When in the passah meal I lift the cup and break the unleavened bread, I am doing what he did, and I know that I am much closer to him than many Christians who celebrate the Eucharist in complete separation from its Jewish origins.
 

IndigoChild5559

Loving God and my neighbor as myself.
They do indeed. An interesting quote in Hans Kung's 'On Being a Christian' from Ben-Charin Schalom :

"Even if Jesus of Nazareth is not all that many of you hold him to be, he is nonetheless, for me too, for me as a Jew, a central figure whom I cannot exclude from my life- and in particular from my Jewish life. Martin Buber's phrase, that from boyhood he thought of Jesus as an older brother, had become famous. I should like to adopt the phrase, for myself, but add this to it: that the further I go along the road of life the nearer I have come to the figure of Jesus. At every turning of the road he has been standing, repeatedly, putting the question he asked at Caesarea Philippi: 'Who am I?' And repeatedly I have had to give him an answer. And I am convinced that he will continue to go with me, as long as I go along my road, and that he will constantly come to meet me as he once came to meet Peter on the Via Appia, so legend tells us, and as he once came to meet Paul as the Acts of the Apostles relate, on the Damascus Road. Again and again I meet him, and again and again we converse together on the basis of our common Jewish origins and of Jewish hopes for the coming kingdom. And since I left Christian Europe and went to live in Jewish Israel, he has come much closer to me; for I am now living in his land and among his people, and his sayings and parables are as close and as alive for me, as though it was all happening here and now.
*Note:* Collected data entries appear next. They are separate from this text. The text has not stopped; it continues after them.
Lemma ops_safe ops : Forall (fun o => forall st, wf_op o -> Forall wf st -> safe (Forall wf) (rpn_op st o)) ops ->
  forall st, Forall wf_op ops -> Forall wf st -> safe (Forall wf) (for_each rpn_op st ops).
Proof.
  induction 1 as [|o ops Ho _ IH]; intros st Hw Hst; [done|].
  inversion Hw; subst. cbn [for_each]. eapply safe_bind; [by apply Ho|]. auto.
Qed.

Lemma only_element_safe st : Forall wf st -> safe wf (only_element st).
Proof. destruct st as [|f [|]]; simpl; [by right; right|by inversion 1|by right; right]. Qed.

Lemma rpn_op_safe o : forall st, wf_op o -> Forall wf st -> safe (Forall wf) (rpn_op st o).
Proof.
  induction o as [o Hf|ops IH] using Op_nested; intros st Hw Hst.
  - destruct o; [by constructor|apply (binary_safe Add _ Hst)|apply (binary_safe Sub _ Hst)
      |apply (binary_safe Mul _ Hst)|apply (binary_safe Div _ Hst)| |done].
    destruct st as [|a st]; [by right; left|]. inversion Hst; subst. by repeat constructor.
  - apply wf_ops_Forall in Hw. rewrite rpn_op_sub. apply (safe_bind wf).
    + eapply safe_bind; [by apply ops_safe; [exact IH| |constructor]|]. apply only_element_safe.
    + intros f Hwf. by constructor.
Qed.

(** ** Properties *)

(** C21: The calculator computes rational arithmetic: the program that is the
    postfix form of an expression, nested programs included, returns a
    well-formed fraction whose value is the rational value of the expression,
    and throws "division by zero" exactly when some divisor of the expression
    is zero. *)
Theorem rpn_refines_rationals e : wf_expr e ->
  match q_eval e with
  | Some q => exists f, rpn (postfix e) = Ret f /\ wf f /\ (value f == q)%Q
  | None => rpn (postfix e) = Throw (JSError (js "division by zero"))
  end.
Proof. exact (rpn_refines e). Qed.

(** C25: Every program over well-formed fractions is safe: it ends, what it
    returns is a well-formed fraction, and the only exceptions are those for a
    division by zero, for an operator without operands and for a stack that
    does not hold one element; the constructor's "missing normalization" and a
    [RangeError] of bigint division never occur. *)
Theorem rpn_type_safe ops : Forall wf_op ops ->
  match rpn ops with
  | Ret f => wf f
  | Throw e => calculator_error e
  | Pending => False
  end.
Proof.
  intros Hw. change (safe wf (rpn ops)). unfold rpn.
  eapply safe_bind; [|apply only_element_safe].
  apply ops_safe; [|done|constructor]. apply Forall_forall. intros o _. apply rpn_op_safe.
Qed.

(** C22: [linearRegression] returns a line of least squared error among all
    lines; it throws "division by zero" exactly when all points have the same
    abscissa, the empty list included. *)
Theorem linearRegression_least_squares ps : Forall wf_point ps ->
  match linearRegression ps with
  | Ret (a, b) =>
      wf a /\ wf b /\ ~ one_abscissa ps
      /\ forall p q, (squared_error (value a) (value b) ps <= squared_error p q ps)%Q
  | Throw e => e = JSError (js "division by zero") /\ one_abscissa ps
  | Pending => False
  end.
Proof.
  intros Hps. pose proof (linearRegression_closed ps Hps) as H.
  destruct (Qeq_bool (spread ps) 0) eqn:E.
  - rewrite H. apply Qeq_bool_eq, spread_zero in E. done.
  - destruct H as (a & b & -> & Wa & Wb & Va & Vb). apply Qeq_bool_neq in E.
    split_and!; [done|done|by rewrite <- spread_zero|]. intros p q.
    assert (~ count ps == 0)%Q as Hn.
    { intros Hz. apply E. destruct ps as [|? ps]; [unfold spread; simpl; ring|done]. }
    rewrite (normal_equations (value a) (value b) p q ps).
    + pose proof (q_sum_nonneg (fun x _ => ((p - value a) * x + (q - value b)) * ((p - value a) * x + (q - value b)))%Q
        ps (fun x _ => q_square_nonneg _)). lra.
    + rewrite Vb, Va. unfold spread in *. field. by split.
    + rewrite Vb. field. done.
Qed.

(** On points that lie on a line and do not all share one abscissa,
    [linearRegression] returns that line exactly, and [hypothesisLinear] then
    gives the ordinate of the line at every abscissa. *)
Theorem linearRegression_collinear ps (p q : Q) :
  Forall wf_point ps -> ~ one_abscissa ps ->
  Forall (fun pt => value pt.2 == p * value pt.1 + q)%Q ps ->
  exists a b, linearRegression ps = Ret (a, b) /\ (value a == p)%Q /\ (value b == q)%Q
    /\ forall x, wf x -> denotes (hypothesisLinear a b x) (p * value x + q).
Proof.
  intros Hps Hn Hl. pose proof (linearRegression_closed ps Hps) as H.
  rewrite <- spread_zero in Hn. destruct (Qeq_bool (spread ps) 0) eqn:E; [by apply Qeq_bool_eq in E|].
  destruct H as (a & b & -> & Wa & Wb & Va & Vb).
  assert (Sy ps == p * Sx ps + q * count ps)%Q as Hy.
  { clear -Hl. induction Hl as [|pt ps Hp _ IH]; [simpl; ring|].
    rewrite count_cons. unfold q_sum in *. cbn [foldr]. rewrite IH, Hp. ring. }
  assert (Sxy ps == p * Sxx ps + q * Sx ps)%Q as Hxy.
  { clear -Hl. induction Hl as [|pt ps Hp _ IH]; [simpl; ring|].
    unfold q_sum in *. cbn [foldr]. rewrite IH, Hp. ring. }
  assert (~ count ps == 0)%Q as Hc.
  { intros Hz. apply Hn. destruct ps as [|? ps]; [unfold spread; simpl; ring|done]. }
  assert (value a == p)%Q as Ha by (rewrite Va, Hxy, Hy; unfold spread in *; by field).
  assert (value b == q)%Q as Hb by (rewrite Vb, Ha, Hy; by field).
  exists a, b. split_and!; [done|done|done|]. intros x Hx.
  destruct (fma_denotes x a b Hx Wa Wb) as (f & Hf & Wf & Vf).
  exists f. split_and!; [exact Hf|done|]. rewrite Vf, Ha, Hb. ring.
Qed.
(* ===== verification/ScriptFacts.v ===== *)
(** * Test harness and scripts: theorems

    Sizes against the compact encoding, the attempts of the global set-up,
    number formatting, batches, lease times, the accounts the load generator
    keeps, and what the identity scripts do with existing data. *)

From Stdlib Require Import Ascii String.
From stdpp Require Import sorting list.
From S2P Require Import Prelude JsString JsValue Utf8 Chain Address Util Helper Collections Balance Dev Wait Arrange Eth.
From S2P Require Import HelperFacts Lifecycle TestUtil Scripts Proposals Measure.

Open Scope Z_scope.
Open Scope js_scope.

(** ** Compact integers *)

(** Bytes of a number below [2^32] in the compact encoding of SCALE: two bits
    of a byte give the mode. *)
Definition compact_length (i : Z) : Z :=
  if i <? 2 ^ 6 then 1 else if i <? 2 ^ 14 then 2 else if i <? 2 ^ 30 then 4 else 5.

(** The largest number of each mode. *)
Definition mode_limits : list Z := [2 ^ 6 - 1; 2 ^ 14 - 1; 2 ^ 30 - 1].

(** C40: [sizeOfInt] gives the length of the compact encoding of a number that
    fits 32 bits and throws for every other, except that the largest number of
    each mode is taken for one of the next mode. *)
Theorem sizeOfInt_compact i :
  sizeOfInt i
  = if (i <? 0) || (2 ^ 32 - 1 <? i) then Throw (JSError (js "out of range"))
    else Ret (compact_length (if bool_decide (i ∈ mode_limits) then i + 1 else i)).
Proof.
  unfold sizeOfInt, compact_length, mode_limits.
  change (2 ^ 32 - 1) with 4294967295. change (2 ^ 6) with 64. change (2 ^ 14) with 16384. change (2 ^ 30) with 1073741824.
  destruct ((i <? 0) || (4294967295 <? i)); [done|].
  case_bool_decide as H; rewrite !elem_of_cons, elem_of_nil in H;
    repeat match goal with |- context [?a <? ?b] => destruct (Z.ltb_spec a b) end; first [done|lia].
Qed.

(** ** Attempts *)

Section Attempts.
Context {N : NodeApi} {A : Type}.
(** A computation, and a loop with some tries left that catches its exception,
    waits a minute and goes on. *)
Variables (once : M A) (loop : nat -> M A).
Hypothesis loop_S : forall n s, loop (S n) s = catch once (fun _ => pass (10 * 6000);; loop n) s.

(** The state in which try number [k] starts, counted from zero: all before it
    failed, and each failure is followed by a minute. *)
Fixpoint after_failures (k : nat) (s : State) : option State :=
  match k with
  | O => Some s
  | S k' =>
      match once s with
      | (Throw _, s') => after_failures k' (pass (10 * 6000) s').2
      | _ => None
      end
  end.

Lemma loop_settles : forall n s, exists k sk, after_failures k s = Some sk
    /\ ((k < n)%nat /\ (forall e, (once sk).1 <> Throw e) /\ loop n s = once sk \/ k = n /\ loop n s = loop 0 sk).
Proof.
  induction n as [|n IH]; intros s; [by exists 0%nat, s; split; [done|right]|].
  rewrite loop_S. unfold catch. destruct (once s) as [[a|e|] s'] eqn:E.
  - exists 0%nat, s. split; [done|]. left. split_and!; [lia|by rewrite E|by rewrite E].
  - destruct (IH (pass (10 * 6000) s').2) as (k & sk & Hk & H). exists (S k), sk. cbn [after_failures].
    rewrite E. split; [done|]. change ((pass (10 * 6000);; loop n) s') with (loop n (pass (10 * 6000) s').2).
    destruct H as [(Hl & Hn & ->)|[-> ->]]; [left|right; done]. split_and!; [lia|done|done].
  - exists 0%nat, s. split; [done|]. left. split_and!; [lia|by rewrite E|by rewrite E].
Qed.

End Attempts.

(** C39: [globalSetup] makes at most three attempts. It ends like the first
    attempt that does not throw, which starts in the state the failed ones and a
    minute after each of them have left; when three attempts throw, it throws
    the error that says so. *)
Theorem globalSetup_attempts {N : NodeApi} {C : Crypto} {X : Harness} url filenames s :
  exists k sk, after_failures (setup_once url filenames) k s = Some sk
    /\ ((k < maxAttemps)%nat /\ (forall e, (setup_once url filenames sk).1 <> Throw e)
        /\ globalSetup url filenames s = setup_once url filenames sk
      \/ k = maxAttemps
        /\ globalSetup url filenames s
           = (Throw (JSError (js "failed to global setup tests after 3 retries")), sk)).
Proof. by apply (loop_settles _ (fun n => attempts n (setup_once url filenames))). Qed.

(** What [usingPlaygroundsGeneral] runs on its new helper. *)
Definition session {N : NodeApi} {C : Crypto} {X : Harness} {R} (connect : nat -> jsstr -> M unit)
  (has_balance : bool) (url : jsstr) (code : nat -> (Seed -> M TSigner) -> M R) (helper : nat) : M R :=
  connect helper url;;
  p ← ChainGroup.getChainProperties helper;
  code helper (privateKey helper has_balance (ss58Format p)).

(** C38: Whatever is run inside [usingPlaygrounds] or a variant of it, and
    whichever way it settles, the environment ends with the same value or
    exception after it has disconnected its helper: when connections can always
    be closed, the helper made for the run holds none afterwards. *)
Theorem playgrounds_clean_up {N : NodeApi} {C : Crypto} {X : Harness} {R} connect has_balance url
  (code : nat -> (Seed -> M TSigner) -> M R) s o s1 :
  let helper := length (st_helpers s) in
  (forall api w, (api_disconnect api w).1 = Ret tt) ->
  session connect has_balance url code helper (ChainHelperBase.constructor PlainHelper s).2 = (o, s1) ->
  o <> Pending -> is_Some (st_helpers s1 !! helper) ->
  exists s' h, usingPlaygroundsGeneral connect has_balance url code s = (o, s')
    /\ st_helpers s' !! helper = Some h /\ hs_api h = None.
Proof.
  intros helper Hd Hr Ho [h1 Hh1]. destruct (disconnect_closes helper s1 h1 Hd Hh1) as (s' & h & Hs & Hh & Ha).
  exists s', h. split; [|done]. unfold usingPlaygroundsGeneral.
  rewrite (bind_Ret _ _ s helper (ChainHelperBase.constructor PlainHelper s).2) by done.
  unfold finally. fold (session connect has_balance url code helper). rewrite Hr.
  destruct o as [a|e|]; [by rewrite (bind_Ret _ _ _ _ _ Hs)..|done].
Qed.

(** *** The walk through the directory of tests *)

(** The files below an entry of a directory, with their paths. *)
Inductive found : jsstr -> Entry -> jsstr -> Prop :=
  | found_file root name : found root (File name) (resolve root name)
  | found_inside root name entries e f :
      e ∈ entries -> found (resolve root name) e f -> found root (Directory name entries) f.

Lemma entry_files_found : forall e root f, f ∈ entry_files root e <-> found root e f.
Proof.
  fix IH 1. intros [name|name entries] root f; cbn [entry_files].
  - rewrite elem_of_cons, elem_of_nil. split; [intros [->|[]]; constructor|inversion 1; by left].
  - assert (f ∈ flat_map (entry_files (resolve root name)) entries
            <-> exists e, e ∈ entries /\ found (resolve root name) e f) as ->.
    { induction entries as [|e entries IHe]; cbn [flat_map].
      - rewrite elem_of_nil. split; [done|]. by intros (e & He & _); apply elem_of_nil in He.
      - rewrite elem_of_app, IH, IHe. split.
        + intros [He|(e' & Hi & He)]; [by exists e; split; [left|]|by exists e'; split; [right|]].
        + intros (e' & [->|Hi]%elem_of_cons & He); [by left|by right; exists e']. }
    split; [intros (e & Hi & He); by econstructor|inversion 1; subst; eauto].
Qed.

(** [getFiles] finds the files below its root and nothing else. *)
Lemma getFiles_found root entries f : f ∈ getFiles root entries <-> exists e, e ∈ entries /\ found root e f.
Proof.
  unfold getFiles. induction entries as [|e entries IH]; cbn [flat_map].
  - rewrite elem_of_nil. split; [done|]. by intros (e & He & _); apply elem_of_nil in He.
  - rewrite elem_of_app, entry_files_found, IH. split.
    + intros [He|(e' & Hi & He)]; [by exists e; split; [left|]|by exists e'; split; [right|]].
    + intros (e' & [->|Hi]%elem_of_cons & He); [by left|by right; exists e'].
Qed.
When in the passah meal I lift the cup and break the unleavened bread, I am doing what he did, and I know that I am much closer to him than many Christians who celebrate the Eucharist in complete separation from its Jewish origins.
Funny, when I lift the Pesach cup, I don't think of Jesus at all. He's pretty irrelevant to me.
 

pearl

Well-Known Member
Funny, when I lift the Pesach cup, I don't think of Jesus at all. He's pretty irrelevant to me.

As probably to most Jews, maybe except for a few learned scholars who question, because why? Jews do not 'need' anything from Christian Scriptures. But the reverse is not the case, as without Israel there is no church. Without Exodus there is no clear understanding of Christian Scriptures.